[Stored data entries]
(** * GeoAgents-FloodWarning: risk classification and ingestion, verified

    A shallow embedding of [src/core/risk_logic.py],
    [src/data_ingestion/nws_fetch.py] and [src/data_ingestion/usgs_fetch.py].

    Conventions of the embedding:
    - a Python [float] is an exact rational ([Q]); comparisons are the
      decidable comparisons of [Q], and float division raises
      [ZeroDivisionError] on a zero divisor ([py_div]);
    - [None] is [option]'s [None]; [d.get(k)] on a dict is a lookup into an
      optional field or a [gmap];
    - a raised exception is the [Raise] branch of [result]; code that may raise
      is written in the [result] monad with stdpp's [x ← m; k] notation;
    - a dict keyed by gauge identifier is a [gmap string _];
    - a [datetime] is its wall-clock microseconds since the epoch with an
      optional UTC offset, a [timedelta] a number of microseconds; a sum that
      leaves [datetime.min .. datetime.max] and a timedelta beyond 999999999
      days raise [OverflowError];
    - HTTP requests, the clock and the file system are oracles over an
      explicit world state. *)

From Stdlib Require Import QArith Qround ZArith Lia Lqa Ascii String Sorted.
From stdpp Require Import base option list strings gmap fin_maps pretty.

#[local] Set Warnings "-clear-no-such-hyp".

Local Open Scope string_scope.
Local Open Scope Z_scope.

(** ** Exceptions and the result monad *)

Inductive exn : Type :=
  | KeyError (key : string)
  | ValueError (msg : string)
  | TypeError (msg : string)
  | ZeroDivisionError
  | RequestException (msg : string)
  | FileNotFoundError (msg : string)
  | OverflowError (msg : string).

(** [str(exc)] as stored in the error markers. *)
Definition exn_str (e : exn) : string :=
  match e with
  | KeyError k => "'" ++ k ++ "'"
  | ValueError m | TypeError m | RequestException m | FileNotFoundError m
  | OverflowError m => m
  | ZeroDivisionError => "float division by zero"
  end.

Inductive result (A : Type) : Type :=
  | Ok (a : A)
  | Raise (e : exn).
Arguments Ok {A} a.
Arguments Raise {A} e.

#[global] Instance result_ret : MRet result := fun A a => Ok a.
#[global] Instance result_bind : MBind result := fun A B f m =>
  match m with
  | Ok a => f a
  | Raise e => Raise e
  end.

#[global] Instance result_fmap : FMap result := fun A B f m =>
  match m with
  | Ok a => Ok (f a)
  | Raise e => Raise e
  end.

(** [d[k]] on a dict: [KeyError] when the key is missing. *)
Definition getitem {V} (d : gmap string V) (k : string) : result V :=
  match d !! k with
  | Some v => Ok v
  | None => Raise (KeyError k)
  end.

(** ** Float comparisons and division *)

Definition Qleb (a b : Q) : bool := Qle_bool a b.
Definition Qgtb (a b : Q) : bool :=
  match (a ?= b)%Q with Gt => true | _ => false end.
Definition Qis_zero (a : Q) : bool := Qeq_bool a 0.

Definition py_div (a b : Q) : result Q :=
  if Qis_zero b then Raise ZeroDivisionError else Ok (a / b)%Q.

(** ** Documents exchanged between the components *)

(** A scalar of the YAML gauge configuration, and Python's [str()] of it. *)
Inductive yaml_scalar : Type :=
  | YNull
  | YStr (s : string)
  | YInt (n : Z).

Definition py_str (v : yaml_scalar) : string :=
  match v with
  | YNull => "None"
  | YStr s => s
  | YInt n => pretty n
  end.

(** One item of the [gauges] list; a field is [None] when its key is absent. *)
Record gauge_item : Type := {
  g_id : option yaml_scalar;
  g_latitude : option Q;
  g_longitude : option Q;
  g_flood_stage_ft : option Q
}.

(** [str(gauge.get("id"))]: a missing identifier reads as ["None"]. *)
Definition gauge_id_of (gauge : gauge_item) : string :=
  py_str (default YNull (g_id gauge)).

(** Truthiness of a string. *)
Definition nonempty (s : string) : bool :=
  match s with
  | EmptyString => false
  | String _ _ => true
  end.

(** The gauge configuration document; [cfg_gauges] is [None] when the
    document has no [gauges] key. *)
Record config_doc : Type := { cfg_gauges : option (list gauge_item) }.

(** The USGS instantaneous-values payload.  A field read by the code with
    [.get(key, default)] holds that default when the key is absent. *)
Record usgs_sample : Type := {
  sample_value : option string;      (* entry.get("value") *)
  sample_dateTime : option string    (* entry.get("dateTime") *)
}.

Record usgs_series : Type := {
  variableCode : list (option string);  (* variable.variableCode[i].get("value") *)
  values : list (list usgs_sample)      (* values[i].get("value", []) *)
}.

Record usgs_payload : Type := { timeSeries : list usgs_series }.

(** What [fetch_usgs_gauge_data] returns, and an entry of the mapping built by
    [fetch_all_gauges]: a reading or an error marker. *)
Record usgs_reading : Type := {
  u_gauge_id : string;
  u_timestamp : option string;
  u_stage_ft : option Q;
  u_discharge_cfs : option Q;
  u_raw : usgs_payload
}.

Inductive usgs_entry : Type :=
  | UsgsReading (r : usgs_reading)
  | UsgsError (gid : string) (error : string).

(** [obs.get("stage_ft")]. *)
Definition usgs_get_stage_ft (obs : usgs_entry) : option Q :=
  match obs with
  | UsgsReading r => u_stage_ft r
  | UsgsError _ _ => None
  end.

Definition usgs_entry_gauge_id (obs : usgs_entry) : string :=
  match obs with
  | UsgsReading r => u_gauge_id r
  | UsgsError gid _ => gid
  end.

(** A decoded JSON value, as far as [float] tells them apart: a number (an
    int or a float, within the range of a double), a string, a boolean, a
    list or an object.  A JSON [null] is Python's [None]. *)
Inductive json_value : Type :=
  | JNumber (q : Q)
  | JString (s : string)
  | JBool (b : bool)
  | JList
  | JObject.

=== What you will do ===
Every entry shown earlier is to be returned exactly, line for line.

=== Task solution ===
(** * GeoAgents-FloodWarning: risk classification and ingestion, verified

    A shallow embedding of [src/core/risk_logic.py],
    [src/data_ingestion/nws_fetch.py] and [src/data_ingestion/usgs_fetch.py].

    Conventions of the embedding:
    - a Python [float] is an exact rational ([Q]); comparisons are the
      decidable comparisons of [Q], and float division raises
      [ZeroDivisionError] on a zero divisor ([py_div]);
    - [None] is [option]'s [None]; [d.get(k)] on a dict is a lookup into an
      optional field or a [gmap];
    - a raised exception is the [Raise] branch of [result]; code that may raise
      is written in the [result] monad with stdpp's [x ← m; k] notation;
    - a dict keyed by gauge identifier is a [gmap string _];
    - a [datetime] is its wall-clock microseconds since the epoch with an
      optional UTC offset, a [timedelta] a number of microseconds; a sum that
      leaves [datetime.min .. datetime.max] and a timedelta beyond 999999999
      days raise [OverflowError];
    - HTTP requests, the clock and the file system are oracles over an
      explicit world state. *)

From Stdlib Require Import QArith Qround ZArith Lia Lqa Ascii String Sorted.
From stdpp Require Import base option list strings gmap fin_maps pretty.

#[local] Set Warnings "-clear-no-such-hyp".

Local Open Scope string_scope.
Local Open Scope Z_scope.

(** ** Exceptions and the result monad *)

Inductive exn : Type :=
  | KeyError (key : string)
  | ValueError (msg : string)
  | TypeError (msg : string)
  | ZeroDivisionError
  | RequestException (msg : string)
  | FileNotFoundError (msg : string)
  | OverflowError (msg : string).

(** [str(exc)] as stored in the error markers. *)
Definition exn_str (e : exn) : string :=
  match e with
  | KeyError k => "'" ++ k ++ "'"
  | ValueError m | TypeError m | RequestException m | FileNotFoundError m
  | OverflowError m => m
  | ZeroDivisionError => "float division by zero"
  end.

Inductive result (A : Type) : Type :=
  | Ok (a : A)
  | Raise (e : exn).
Arguments Ok {A} a.
Arguments Raise {A} e.

#[global] Instance result_ret : MRet result := fun A a => Ok a.
#[global] Instance result_bind : MBind result := fun A B f m =>
  match m with
  | Ok a => f a
  | Raise e => Raise e
  end.

#[global] Instance result_fmap : FMap result := fun A B f m =>
  match m with
  | Ok a => Ok (f a)
  | Raise e => Raise e
  end.

(** [d[k]] on a dict: [KeyError] when the key is missing. *)
Definition getitem {V} (d : gmap string V) (k : string) : result V :=
  match d !! k with
  | Some v => Ok v
  | None => Raise (KeyError k)
  end.

(** ** Float comparisons and division *)

Definition Qleb (a b : Q) : bool := Qle_bool a b.
Definition Qgtb (a b : Q) : bool :=
  match (a ?= b)%Q with Gt => true | _ => false end.
Definition Qis_zero (a : Q) : bool := Qeq_bool a 0.

Definition py_div (a b : Q) : result Q :=
  if Qis_zero b then Raise ZeroDivisionError else Ok (a / b)%Q.

(** ** Documents exchanged between the components *)

(** A scalar of the YAML gauge configuration, and Python's [str()] of it. *)
Inductive yaml_scalar : Type :=
  | YNull
  | YStr (s : string)
  | YInt (n : Z).

Definition py_str (v : yaml_scalar) : string :=
  match v with
  | YNull => "None"
  | YStr s => s
  | YInt n => pretty n
  end.

(** One item of the [gauges] list; a field is [None] when its key is absent. *)
Record gauge_item : Type := {
  g_id : option yaml_scalar;
  g_latitude : option Q;
  g_longitude : option Q;
  g_flood_stage_ft : option Q
}.

(** [str(gauge.get("id"))]: a missing identifier reads as ["None"]. *)
Definition gauge_id_of (gauge : gauge_item) : string :=
  py_str (default YNull (g_id gauge)).

(** Truthiness of a string. *)
Definition nonempty (s : string) : bool :=
  match s with
  | EmptyString => false
  | String _ _ => true
  end.

(** The gauge configuration document; [cfg_gauges] is [None] when the
    document has no [gauges] key. *)
Record config_doc : Type := { cfg_gauges : option (list gauge_item) }.

(** The USGS instantaneous-values payload.  A field read by the code with
    [.get(key, default)] holds that default when the key is absent. *)
Record usgs_sample : Type := {
  sample_value : option string;      (* entry.get("value") *)
  sample_dateTime : option string    (* entry.get("dateTime") *)
}.

Record usgs_series : Type := {
  variableCode : list (option string);  (* variable.variableCode[i].get("value") *)
  values : list (list usgs_sample)      (* values[i].get("value", []) *)
}.

Record usgs_payload : Type := { timeSeries : list usgs_series }.

(** What [fetch_usgs_gauge_data] returns, and an entry of the mapping built by
    [fetch_all_gauges]: a reading or an error marker. *)
Record usgs_reading : Type := {
  u_gauge_id : string;
  u_timestamp : option string;
  u_stage_ft : option Q;
  u_discharge_cfs : option Q;
  u_raw : usgs_payload
}.

Inductive usgs_entry : Type :=
  | UsgsReading (r : usgs_reading)
  | UsgsError (gid : string) (error : string).

(** [obs.get("stage_ft")]. *)
Definition usgs_get_stage_ft (obs : usgs_entry) : option Q :=
  match obs with
  | UsgsReading r => u_stage_ft r
  | UsgsError _ _ => None
  end.

Definition usgs_entry_gauge_id (obs : usgs_entry) : string :=
  match obs with
  | UsgsReading r => u_gauge_id r
  | UsgsError gid _ => gid
  end.

(** A decoded JSON value, as far as [float] tells them apart: a number (an
    int or a float, within the range of a double), a string, a boolean, a
    list or an object.  A JSON [null] is Python's [None]. *)
Inductive json_value : Type :=
  | JNumber (q : Q)
  | JString (s : string)
  | JBool (b : bool)
  | JList
  | JObject.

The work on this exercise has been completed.